(** The end of an addition whose sum is not zero. *)
Lemma AddCalVal_spec s e m t N :
  0 <= s < 2 -> summed N e m t -> m < 4096 -> 1 <= e <= 31 -> 0 <= N ->
  exists r, Fp16AddCalVal s e m t 0 = Ok r /\ rounded 0x7FFF s 0 N r.
Proof.
  intros Hs Hsum Hm He HN. unfold Fp16AddCalVal. change (shl 16 kFp16ManHideBit 0) with 1024. change (shl 16 1024 1) with 2048.
  pose proof (add_up_loop N e m t Hsum Hm ltac:(lia)) as Hw. apply wp_Ok in Hw as ([[e1 m1] t1] & E1 & Hs1 & Hm1 & He1 & Hc1 & Hd1). rewrite E1. cbn [mbind outcome_bind].
  destruct (add_down_loop N e1 m1 t1 Hs1 Hm1 He1) as (e2 & m2 & t2 & E2 & (Hm20 & Ht2 & Hv2) & Hm2 & Hc2). rewrite E2. cbn [mbind outcome_bind].
  rewrite ManRound_rne by lia.
  assert (He2 : e2 = 0 \/ 1 <= e2 <= 32) by lia. destruct He2 as [->|He2].
  - assert (E : m2 = 2 * N /\ t2 = 0) by (change (33 - 0) with 33 in Hv2; lia). destruct E as [-> ->].
    assert (ER : rne (2 * N * 2 ^ 32 + 0) 32 = 2 * N).
    { rewrite Z.add_0_r. change 32 with (0 + 32) at 2. rewrite rne_scale by lia. apply rne_0. }
    rewrite ER, (carry_loop _ 0 (2 * N)) by (try lia; done). rewrite (proj2 (Z.eqb_neq _ _)) by lia. cbn [mbind outcome_bind].
    rewrite (proj2 (Z.leb_le _ _)) by lia. cbn [Z.eqb andb]. rewrite shiftr_div by lia. change (2 ^ 1) with 2. rewrite (Z.mul_comm 2), Z.div_mul by lia.
    eexists. split; [|apply (pack_denormal_cell s 0 N N); try lia; [rewrite Z.div_1_r; lia|apply rne_0]]. unfold pack. cbn [fst snd]. by destruct (Fp16NormalizeVal 0 N).
  - assert (EN : rne N (0 + e2 - 1) = rne (m2 * 2 ^ 32 + t2) 32) by (apply (rne_same _ _ _ _ (33 - e2) 0); try lia).
    assert (Elo : N / 2 ^ (0 + e2 - 1) = m2).
    { pose proof (Z.pow_pos_nonneg 2 (33 - e2) ltac:(lia) ltac:(lia)). rewrite <- (Z.div_mul_cancel_r N (2 ^ (0 + e2 - 1)) (2 ^ (33 - e2))) by (try apply Z.pow_nonzero; lia).
      rewrite <- Hv2, <- Z.pow_add_r by lia. replace (0 + e2 - 1 + (33 - e2)) with 32 by lia. rewrite Z.div_add_l by lia. rewrite Z.div_small by lia. lia. }
    rewrite <- EN. pose proof (pack_rounded s 0 N e2 Hs ltac:(lia) HN ltac:(lia) ltac:(lia) ltac:(lia)) as Hr. cbv zeta in Hr.
    set (R := rne N (0 + e2 - 1)) in *.
    assert (HR : 1024 <= R <= 2048) by (unfold R; destruct (rne_cases N (0 + e2 - 1) ltac:(lia)) as [[-> _]|[-> _]]; lia).
    rewrite (carry_loop _ e2 R) by (try lia; done). eexists. split; [|exact Hr]. unfold pack. destruct (Z.eqb_spec R 2048); cbn [mbind outcome_bind fst snd].
    + rewrite (proj2 (Z.eqb_neq (e2 + 1) 0)) by lia. cbn [andb]. by destruct (Fp16NormalizeVal _ _).
    + rewrite (proj2 (Z.eqb_neq e2 0)), (proj2 (Z.ltb_ge R 1024)), andb_false_r by lia. cbn [andb fst snd]. by destruct (Fp16NormalizeVal _ _).
Qed.

(** The two mantissas brought to the larger exponent, with what is cut off. *)
Definition cut_parts (e_a m_a e_b m_b : Z) : Z * Z * Z :=
  let e_tmp := Z.abs (e_a - e_b) in
  if e_b <? e_a then (shl 32 m_b (32 - e_tmp), m_a, RightShift 32 m_b e_tmp)
  else if e_a <? e_b then (shl 32 m_a (32 - e_tmp), RightShift 32 m_a e_tmp, m_b)
  else (0, m_a, m_b).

■ ■ ■ ■ ■ ■ ■

-- EXERCISE --
Pick out and copy the lines of the material that include the word "else".

-- SOLUTION FOR THIS PROBLEM --
  else if e_a <? e_b then (shl 32 m_a (32 - e_tmp), RightShift 32 m_a e_tmp, m_b)
  else (0, m_a, m_b).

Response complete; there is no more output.